On each occasion the food did not disappoint. Although the menu is a bit less adventurous than Chef Paul Albrecht's previous position at Spice, it does have to cater to a more conservative Buckhead clientele. And the Buckheadans were out in full force on Saturday night. Fortunately we were finally seated at the table tucked away in front of the window, so it was the quietest part of the boisterous downstairs bar area. The server took pity on us and actually comped our dessert, plus gave us a couple dessert wines for $6.
We got favorable impressions from the start with a Blanc de Noirs Champagne by the glass. It is difficult enough to find a Blanc de Noirs on any menu, let alone by the glass. Since it is made from 100% Pinot Noir, it is more fruity and lacks the yeasty taste of most champagnes. On the last visit, the amusee was a fantastic morsel of chicken rubbed with Indian spices, served with Asian pear slaw and finished with a Thai chili sauce. Each flavor was distinct, yet none overpowered the other. And this was just the amusee. My appetizer was the reincarnation of the legendary fried lobster tail Chef Paul and Buckhead Life co-founder Pano Karatossos pioneered at their historic Pano's and Paul's restaurant 27 years ago. It so happened that I was there the previous night, so I got a close comparison of the two versions. I must say that the original still wins out, with a lighter crust and better dipping sauces. The one at Paul's was a bit heavier, but still quite sweet and good. Mikey had a sushi appetizer of yellowtail. (Oh yeah, they have a sushi menu as well.) We split a bottle of Nickel & Nickel Cabernet, which was amazing. I had never even heard of it before, so it was a good find.
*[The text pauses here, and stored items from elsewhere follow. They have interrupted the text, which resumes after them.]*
(* ===== verification/Config.v ===== *)
(** * Build configuration

    The CONFIG_ options of Kconfig that change the behaviour of the modelled
    code, as a class, so that every operation is stated for all builds at once,
    and the defconfigs of configs/ as instances.  Options that are unset in all
    four defconfigs (INSTR_PERF, ELF_PERF, FUNCTION_TRACE_LOG, DUMP_SYSCALL,
    CHECK_IMAGE, NEMU_DISK and the cache statistics) are taken as 0 throughout, and the
    devices that every machine of Kconfig selects (BRAM, DDR, NEMU_TRAP, XLNX_ULITE) as
    present. *)
From S2P Require Import Prelude.

Class Config : Type := mkConfig {
  CONFIG_DELAYSLOT : bool;
  CONFIG_EXCEPTION : bool;
  CONFIG_PAGING : bool;
  CONFIG_INTR : bool;
  CONFIG_MARCH_NOOP : bool;
  CONFIG_MMU_CACHE : bool;
  CONFIG_DECODE_CACHE : bool;
  CONFIG_INSTR_LOG : bool;
  CONFIG_DIFF_WITH_QEMU : bool;
  CONFIG_KERNEL_DEBUG_SERIAL : bool;
  CONFIG_GRAPHICS : bool;
  CONFIG_CMDLINE_ADDR : Z;
  CONFIG_BRAM_BASE : Z;
  CONFIG_DDR_BASE : Z;
  CONFIG_NEMU_TRAP_BASE : Z;
  CONFIG_NEMU_CLOCK_BASE : Z;
  CONFIG_XLNX_ULITE_BASE : Z;
  CONFIG_XLNX_SPI_BASE : Z;
  CONFIG_NEMU_PMU_BASE : Z;
  CONFIG_NEMU_KEYBOARD_BASE : Z;
  CONFIG_NEMU_VGA_BASE : Z;
  CONFIG_NEMU_VGA_CTRL_BASE : Z;
  CONFIG_NEMU_CLOCK : bool;
  CONFIG_XLNX_SPI : bool;
  CONFIG_NEMU_PMU : bool;
  CONFIG_NEMU_KEYBOARD : bool;
  CONFIG_NEMU_VGA : bool
}.

(** configs/mips32r1_defconfig: delay slots, exceptions, paging, interrupts, no
    window. *)
Definition mips32r1_defconfig : Config := {|
  CONFIG_DELAYSLOT := true; CONFIG_EXCEPTION := true; CONFIG_PAGING := true;
  CONFIG_INTR := true; CONFIG_MARCH_NOOP := false; CONFIG_MMU_CACHE := false;
  CONFIG_DECODE_CACHE := false; CONFIG_INSTR_LOG := false; CONFIG_DIFF_WITH_QEMU := false;
  CONFIG_KERNEL_DEBUG_SERIAL := true; CONFIG_GRAPHICS := false;
  CONFIG_CMDLINE_ADDR := 0xbfc10000;
  CONFIG_BRAM_BASE := 0x1fc00000; CONFIG_DDR_BASE := 0x00000000;
  CONFIG_NEMU_TRAP_BASE := 0x10000000; CONFIG_NEMU_CLOCK_BASE := 0x10002000;
  CONFIG_XLNX_ULITE_BASE := 0x1fe50000; CONFIG_XLNX_SPI_BASE := 0x1fe80000;
  CONFIG_NEMU_PMU_BASE := 0x1fe95000; CONFIG_NEMU_KEYBOARD_BASE := 0x1fe94000;
  CONFIG_NEMU_VGA_BASE := 0x10400000; CONFIG_NEMU_VGA_CTRL_BASE := 0x10003000;
  CONFIG_NEMU_CLOCK := true; CONFIG_XLNX_SPI := true; CONFIG_NEMU_PMU := true;
  CONFIG_NEMU_KEYBOARD := false; CONFIG_NEMU_VGA := false |}.

(** configs/noop_defconfig: the build compared with the noop core; no interrupts,
    a window, instruction logging. *)
Definition noop_defconfig : Config := {|
  CONFIG_DELAYSLOT := true; CONFIG_EXCEPTION := true; CONFIG_PAGING := true;
  CONFIG_INTR := false; CONFIG_MARCH_NOOP := true; CONFIG_MMU_CACHE := false;
  CONFIG_DECODE_CACHE := false; CONFIG_INSTR_LOG := true; CONFIG_DIFF_WITH_QEMU := false;
  CONFIG_KERNEL_DEBUG_SERIAL := true; CONFIG_GRAPHICS := true;
  CONFIG_CMDLINE_ADDR := 0xbfc10000;
  CONFIG_BRAM_BASE := 0x1fc00000; CONFIG_DDR_BASE := 0x00000000;
  CONFIG_NEMU_TRAP_BASE := 0x10000000; CONFIG_NEMU_CLOCK_BASE := 0x10002000;
  CONFIG_XLNX_ULITE_BASE := 0x1fe50000; CONFIG_XLNX_SPI_BASE := 0x1fe80000;
  CONFIG_NEMU_PMU_BASE := 0x1fe95000; CONFIG_NEMU_KEYBOARD_BASE := 0x1fe94000;
  CONFIG_NEMU_VGA_BASE := 0x10400000; CONFIG_NEMU_VGA_CTRL_BASE := 0x10003000;
  CONFIG_NEMU_CLOCK := true; CONFIG_XLNX_SPI := true; CONFIG_NEMU_PMU := true;
  CONFIG_NEMU_KEYBOARD := true; CONFIG_NEMU_VGA := true |}.

(** mips32r1_defconfig with the MMU cache (CONFIG_MMU_CACHE) turned on, the build
    in which the translation cache is exercised together with paging. *)
Definition mips32r1_mmu_cache : Config := {|
  CONFIG_DELAYSLOT := true; CONFIG_EXCEPTION := true; CONFIG_PAGING := true;
  CONFIG_INTR := true; CONFIG_MARCH_NOOP := false; CONFIG_MMU_CACHE := true;
  CONFIG_DECODE_CACHE := false; CONFIG_INSTR_LOG := false; CONFIG_DIFF_WITH_QEMU := false;
  CONFIG_KERNEL_DEBUG_SERIAL := true; CONFIG_GRAPHICS := false;
  CONFIG_CMDLINE_ADDR := 0xbfc10000;
  CONFIG_BRAM_BASE := 0x1fc00000; CONFIG_DDR_BASE := 0x00000000;
  CONFIG_NEMU_TRAP_BASE := 0x10000000; CONFIG_NEMU_CLOCK_BASE := 0x10002000;
  CONFIG_XLNX_ULITE_BASE := 0x1fe50000; CONFIG_XLNX_SPI_BASE := 0x1fe80000;
  CONFIG_NEMU_PMU_BASE := 0x1fe95000; CONFIG_NEMU_KEYBOARD_BASE := 0x1fe94000;
  CONFIG_NEMU_VGA_BASE := 0x10400000; CONFIG_NEMU_VGA_CTRL_BASE := 0x10003000;
  CONFIG_NEMU_CLOCK := true; CONFIG_XLNX_SPI := true; CONFIG_NEMU_PMU := true;
  CONFIG_NEMU_KEYBOARD := false; CONFIG_NEMU_VGA := false |}.

(** configs/microbench_defconfig: no delay slots, exceptions, paging or interrupts; both
    caches and a window. *)
Definition microbench_defconfig : Config := {|
  CONFIG_DELAYSLOT := false; CONFIG_EXCEPTION := false; CONFIG_PAGING := false;
  CONFIG_INTR := false; CONFIG_MARCH_NOOP := false; CONFIG_MMU_CACHE := true;
  CONFIG_DECODE_CACHE := true; CONFIG_INSTR_LOG := false; CONFIG_DIFF_WITH_QEMU := false;
  CONFIG_KERNEL_DEBUG_SERIAL := false; CONFIG_GRAPHICS := true;
  CONFIG_CMDLINE_ADDR := 0xbfc10000;
  CONFIG_BRAM_BASE := 0x1fc00000; CONFIG_DDR_BASE := 0x00000000;
  CONFIG_NEMU_TRAP_BASE := 0x10000000; CONFIG_NEMU_CLOCK_BASE := 0x10002000;
  CONFIG_XLNX_ULITE_BASE := 0x1fe50000; CONFIG_XLNX_SPI_BASE := 0x1fe80000;
  CONFIG_NEMU_PMU_BASE := 0x1fe95000; CONFIG_NEMU_KEYBOARD_BASE := 0x1fe94000;
  CONFIG_NEMU_VGA_BASE := 0x10400000; CONFIG_NEMU_VGA_CTRL_BASE := 0x10003000;
  CONFIG_NEMU_CLOCK := true; CONFIG_XLNX_SPI := false; CONFIG_NEMU_PMU := false;
  CONFIG_NEMU_KEYBOARD := false; CONFIG_NEMU_VGA := true |}.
On the previous occasion we got the Swanson "Alexis", a blend of Cabernet and Merlot, which was also quite good.
For the main course I got the grilled lemon pepper lamb chops with tri color cottage fries and caramelized garlic sauce. Sounds simple, but was wonderful. Mikey had venison flank steak with juniper dust, butternut ravioli, brussels sprout leaves, and asian pear cranberry coulis. It was a little more adventurous, and every bit as good. The free dessert was a sampler of their signature desserts, which featured a taste of creme brulee, chocolate dome, key lime tart, and a couple other things.
Prices for appetizers ranged from $5 to $14, with the fried lobster tail app at $20; mains from $16 to $30. The wine list is a small selection with some good choices. This should be improved greatly very soon with the addition of Greg Koetting, formerly the wine manager at Woodfire Grill.